And a one-liner in between. I’m absolutely deeply impressed by those who were the founders at that day, so 49 years ago this year, and next year 50 years ago, that they had the wisdom and the great view of mentioning in the Treaty of Rome at that time what we are filling in today. It is absolutely visionary what had been done at that time.
Coming back to your point. There is indeed a close cooperation between one of my colleagues, Charlie McCreevy, the commissioner for the Internal Market, and myself. The two of us have the instruments, at the end of the day, to make quite clear if the national governments are not behaving like they should, and like they are obliged, and like they took, earlier on, a decision that they should keep that behaving. That is, by the way, talking about, for example, the mergers that are going on, if we are getting the merger—the notification, so it is obliged to give the notification. But if in the meantime a national government is trying to stop it or trying to interfere, then we are active via our Article 21. And Charlie McCreevy can take action to that national government and taking them to court.
That, by the way—you were talking about dynamic processes. That is also a very important influence in our behaving, that we are aware—and we always were, but that it’s even more actual—that all our cases should be court-proven. Sometimes, by the way, you are losing a case. And it can’t be all winners, of course not. But of course we try to limit the cases we are losing. And in that case, Charlie McCreevy and I are going together in that line. So we did that in a couple of cases that were quite open, published in the outside world.
For example, in the case of Italy with the bank mergers that were at that time at the table, so the bank of—central bank of Italy at that time tried to protect their own situation. And two cases, one case from a Spanish bank who was interested in a takeover or a merger with an Italian bank, and another one in another member state, the country I know best, tried to stop from that process. We were successful at the end of the day. The same started in Poland, where an Italian bank tried to take over a Polish bank. So we have to be quite aware of what’s going on.
And that is what I should like to mention here—and you touched upon that one with my former activities—sometimes I’m also grateful for my political experience, over having been a member of Parliament.

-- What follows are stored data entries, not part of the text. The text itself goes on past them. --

(** * Verification model of the RAG streaming service (rag_demo)

    Shallow embedding of the Python sources under [src/]:
    - [infra/redis_pubsub.py]   : [StreamMessage.to_json], [RedisPublisher]
    - [api/routes/stream.py]    : the WebSocket subscription ([websocket_stream])
    - [api/routes/chat.py]      : [_stream_workflow_to_redis], [_normalize_update],
                                  [chat_stream_endpoint], [_filter_user_visible_messages],
                                  [delete_thread]
    - [agent/graph.py]          : the LangGraph workflow and its nodes
    - [tools/*.py]              : the tool capabilities and [ProjectSearchClient]
    - [config/settings.py]      : [Settings] and [Settings.psycopg_connection]
    - [api/schemas.py]          : the request model [ChatRequest]

    Python exceptions are modelled as an explicit result type; Redis and the
    database as explicit stores; network answers as scripted inputs. *)

From Stdlib Require Import ZArith Lia Ascii String.
From stdpp Require Import base gmap list strings pretty sorting.

#[global] Set Warnings "-register-all".
Open Scope string_scope.

(* ------------------------------------------------------------------ *)
(** ** Python values, exceptions and [json.dumps] *)

(** Python exceptions raised by the code paths we model. *)
Inductive exn :=
| TypeError (msg : string)
| ValueError (msg : string)
| RuntimeError (msg : string)
| TimeoutException                (* httpx.TimeoutException *)
| HTTPStatusError (code : Z)      (* httpx.HTTPStatusError *)
| HTTPError (msg : string)        (* any other httpx.HTTPError *)
| ImportError (msg : string)
| OtherError (msg : string).

Definition exn_str (e : exn) : string :=
  match e with
  | TypeError m | ValueError m | RuntimeError m | HTTPError m | ImportError m | OtherError m => m
  | TimeoutException => "timed out"
  | HTTPStatusError c => "HTTP status " ++ pretty c
  end.

(** [Ok v] : the call returned [v]; [Raise e] : it raised [e]. *)
Inductive result (A : Type) :=
| Ok (v : A)
| Raise (e : exn).
Arguments Ok {A} v.
Arguments Raise {A} e.

(** Python values that can occur in a [StreamMessage.data] payload.
    Numbers (ints and floats) are kept as [Z]: [json.dumps] prints both and
    never fails on them ([allow_nan] is the default).  [PyMsg] is a LangChain
    [BaseMessage]; [PyObj] is any other object, carrying the result of its
    [__str__] ([None] when [__str__] raises). *)
Inductive pyval :=
| PyNone
| PyBool (b : bool)
| PyInt (z : Z)
| PyFloat (z : Z)
| PyStr (s : string)
| PyList (l : list pyval)
| PyTuple (l : list pyval)
| PyDict (kvs : list (pyval * pyval))
| PyMsg (type content : string)
| PyObj (str_repr : option string).

(** JSON documents, as produced by [json.dumps] before rendering. *)
Inductive json :=
| JNull
| JBool (b : bool)
| JNum (z : Z)
| JStr (s : string)
| JArr (l : list json)
| JObj (kvs : list (string * json)).

(** [message_to_dict] from langchain_core:
    [{"type": message.type, "data": message.model_dump()}].  A [PyMsg]
    records only the type and the content of a message, so [data] holds
    these two fields of [model_dump()], in their order there; the other
    fields ([additional_kwargs], [response_metadata], [name], [id],
    [tool_calls], ...) are not represented in this development. *)
Definition message_to_dict (type content : string) : json :=
  JObj [("type", JStr type); ("data", JObj [("content", JStr content); ("type", JStr type)])].

(** The [_default] hook of [StreamMessage.to_json]: BaseMessage objects go
    through [message_to_dict], every other object through [str(obj)]. *)
Definition to_json_default (v : pyval) : result json :=
  match v with
  | PyMsg ty c => Ok (message_to_dict ty c)
  | PyObj (Some s) => Ok (JStr s)
  | PyObj None => Raise (OtherError "__str__ raised")
  | _ => Raise (TypeError "not JSON serializable")
  end.

(** Dict keys: [json.dumps] accepts str, int, float, bool and None keys
    (converting them to strings) and raises [TypeError] on any other key;
    [default] is never applied to keys. *)
Definition dumps_key (k : pyval) : result string :=
  match k with
  | PyStr s => Ok s
  | PyInt z | PyFloat z => Ok (pretty z)
  | PyBool true => Ok "true"
  | PyBool false => Ok "false"
  | PyNone => Ok "null"
  | _ => Raise (TypeError "keys must be str, int, float, bool or None")
  end.
(** * Head-pose focus service: the frame pipeline and the calibration session

    A shallow embedding of [main.py]: [process_frame] (payload decoding,
    landmark detection, pose solve) and the receive/classify/send loop of
    [websocket_endpoint].

    Modelling conventions.
    - A Python [float] (and NumPy's [float64]) is a binary64 number of the
      kernel ([PrimFloat.float]), with the IEEE operations and comparisons
      of the source.
    - The value returned by [process_frame] is dynamically typed in the
      source (a [str], a 3-tuple, or the implicit [None]); it is the
      inductive [pyresult] here.
    - OpenCV, MediaPipe and [base64] are outside the repository: they are
      the fields of the class [Libs].  [cv2.imdecode] is called outside
      the [try]: it may raise (it does on an empty buffer), return [None]
      or return a frame.  The face-mesh object is a module
      global that tracks between calls, so its state is threaded
      explicitly ([tracker]).
    - [np.mean] is the sum of the elements, added in the order of NumPy's
      pairwise summation, divided by their number ([np_mean]).
    - An uncaught Python exception ends the handler: [process_frame]
      returns or raises, and one loop iteration yields an [outcome],
      either [Sent status s'] or [Raised e]. *)

From Stdlib Require Import ZArith List String Ascii Bool Lia PrimFloat.
Import ListNotations.

Local Open Scope string_scope.
Local Open Scope list_scope.
Local Open Scope float_scope.

Set Warnings "-inexact-float".
(** * Midi2Image: the MIDI-to-image pipeline of [midi_to_image.py]

    A shallow embedding of the note-span extractor, the colour mapper, the
    strip builder, the rectangle packer and the built-in PNG writer, and the
    properties of them that the specification states.

    Python floats are IEEE-754 binary64 numbers.  The code is embedded once,
    over an interface [Arith] of the float operations it uses, and read at two
    instances: [binary64], the bit-exact double-precision arithmetic CPython
    executes (built on the Standard Library's [SpecFloat]), and [exact], real
    arithmetic, in which the specification's formulas are written. *)

From Stdlib Require Import String Ascii.
From Stdlib Require Import ZArith List Bool Lia.
From Stdlib Require Import Reals Lra R_Ifp.
From Stdlib Require Import SpecFloat.
From Stdlib Require Import Sorted.
From Stdlib Require DecimalString DecimalZ DecimalPos.
Import ListNotations.

Local Open Scope Z_scope.

(** ** Python exceptions and results *)

Inductive exn : Type :=
| FileNotFoundError
| ValueError (msg : string)
| ZeroDivisionError
| OverflowError
| IndexError
| StructError.

Inductive result (T : Type) : Type :=
| Ok (v : T)
| Raise (e : exn).

Arguments Ok {T} v.
Arguments Raise {T} e.

Definition bind {T U : Type} (c : result T) (k : T -> result U) : result U :=
  match c with
  | Ok v => k v
  | Raise e => Raise e
  end.

Notation "x <- c ;; k" := (bind c (fun x => k))
  (at level 61, c at next level, right associativity).

Notation "' p <- c ;; k" := (bind c (fun p => k))
  (at level 61, p pattern, c at next level, right associativity).

(** ** The float operations the program uses *)

Class Arith : Type := {
  num : Type;
  of_int : Z -> num;            (* float(n) *)
  add : num -> num -> num;
  sub : num -> num -> num;
  mul : num -> num -> num;
  div : num -> num -> num;      (* quotient by a non-zero divisor *)
  int_div : Z -> Z -> option num;
                                (* a / b of two ints, b not zero: None when
                                   the quotient is too large for a float *)
  sqrt : num -> num;
  leb : num -> num -> bool;     (* x <= y *)
  ltb : num -> num -> bool;     (* x < y *)
  eqb : num -> num -> bool;     (* x == y *)
  ceil : num -> option Z;       (* math.ceil x; None on an infinity or a NaN *)
  is_nan : num -> bool;
  trunc : num -> Z;             (* int(x) of a finite x *)
}.

Section PythonFloat.
Context {A : Arith}.

(** [x / y]: Python raises on a zero divisor. *)
Definition py_truediv (x y : num) : result num :=
  if eqb y (of_int 0) then Raise ZeroDivisionError else Ok (div x y).

(** [a / b] for two ints: the quotient of the integers, rounded once.
    Python raises on a zero divisor, and when the quotient is too large for a
    float. *)
Definition py_int_truediv (a b : Z) : result num :=
  if b =? 0 then Raise ZeroDivisionError
  else match int_div a b with
       | Some q => Ok q
       | None => Raise OverflowError
       end.

(** [math.ceil(x)]: raises ValueError on a NaN and OverflowError on an
    infinity. *)
Definition math_ceil (x : num) : result Z :=
  match ceil x with
  | Some n => Ok n
  | None =>
      if is_nan x then Raise (ValueError "cannot convert float NaN to integer")
      else Raise OverflowError
  end.

(** [float(n)] raises OverflowError on an int too large for a float, for
    which [of_int n] is an infinity. *)
Definition float_overflows (n : Z) : bool :=
  match ceil (of_int n) with
  | Some _ => false
  | None => true
  end.

(** [math.sqrt(x)]: raises on a negative argument. *)
Definition math_sqrt (x : num) : result num :=
  if ltb x (of_int 0) then Raise (ValueError "math domain error")
  else Ok (sqrt x).
(** The loop of [_download_youtube_thumbnail] over the three thumbnail
    qualities: the first URL answered with status 200 and stored gives the
    record; a request or a write that raises goes on with the next. *)
Fixpoint thumbnail_loop (video_data : Video) (thumbnail_urls : list string)
    : M (option ViralImage) :=
  match thumbnail_urls with
  | [] => mret None
  | url :: rest =>
      match http_get W url with
      | None => thumbnail_loop video_data rest
      | Some response =>
          if (status_code response =? 200)%Z then
            timestamp ← read_time;
            let filename :=
              "youtube_thumbnail_" ++ v_id video_data ++ "_"
                 ++ Py.str_of_int timestamp ++ ".jpg" in
            written ← write_file (path_join images_dir "youtube") filename
                                 (Bytes (content response));
            match written with
            | None => thumbnail_loop video_data rest
            | Some local_path =>
                image_info ← _get_image_info local_path;
                now ← read_now;
                mret (Some
                  {| platform := "YouTube";
                     source_url := v_url video_data;
                     image_url := url;
                     local_path := local_path;
                     title := v_title video_data;
                     description :=
                       "Thumbnail de v" ++ i_acute ++ "deo viral com "
                         ++ Py.format_thousands (v_views video_data)
                         ++ " visualiza" ++ c_cedilla ++ o_tilde ++ "es";
                     author := "Canal YouTube";
                     engagement_metrics :=
                       {[ "views" := v_views video_data;
                          "likes" := v_likes video_data;
                          "comments" := v_comments video_data;
                          "shares" := v_views video_data / 50 ]};
                     hashtags := _extract_hashtags_from_text (v_title video_data);
                     content_type := "thumbnail";
                     virality_score :=
                       _calculate_image_virality_score (video_dict video_data) "youtube";
                     extraction_timestamp := now;
                     image_size := info_size image_info;
                     file_size := info_file_size image_info |})
            end
          else thumbnail_loop video_data rest
      end
  end.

I know how a member of Parliament or politician, whatever rank or function you have, is faced with a question from someone from your constituency saying, “We are losing the jobs over here and why aren’t you backing us?”
So taking into account why national governments or why some national politicians are sometimes trying to fight for an industry or for a—that makes sense so that is recognizable, but still you have to be aware that it is only short-term and that you shouldn’t give them the ballots to show what—and the results to show what is really an advantage of at that moment being more European. And at the end of the day when you compare the situation of the European Union and when you should take into account that we were all separate, then it makes sense and you can also explain it to your constituency. We should do that also as a commission, and we are trying to do that.
JANOW: Thank you very much. I think you’ve given us a lot to think about and react to.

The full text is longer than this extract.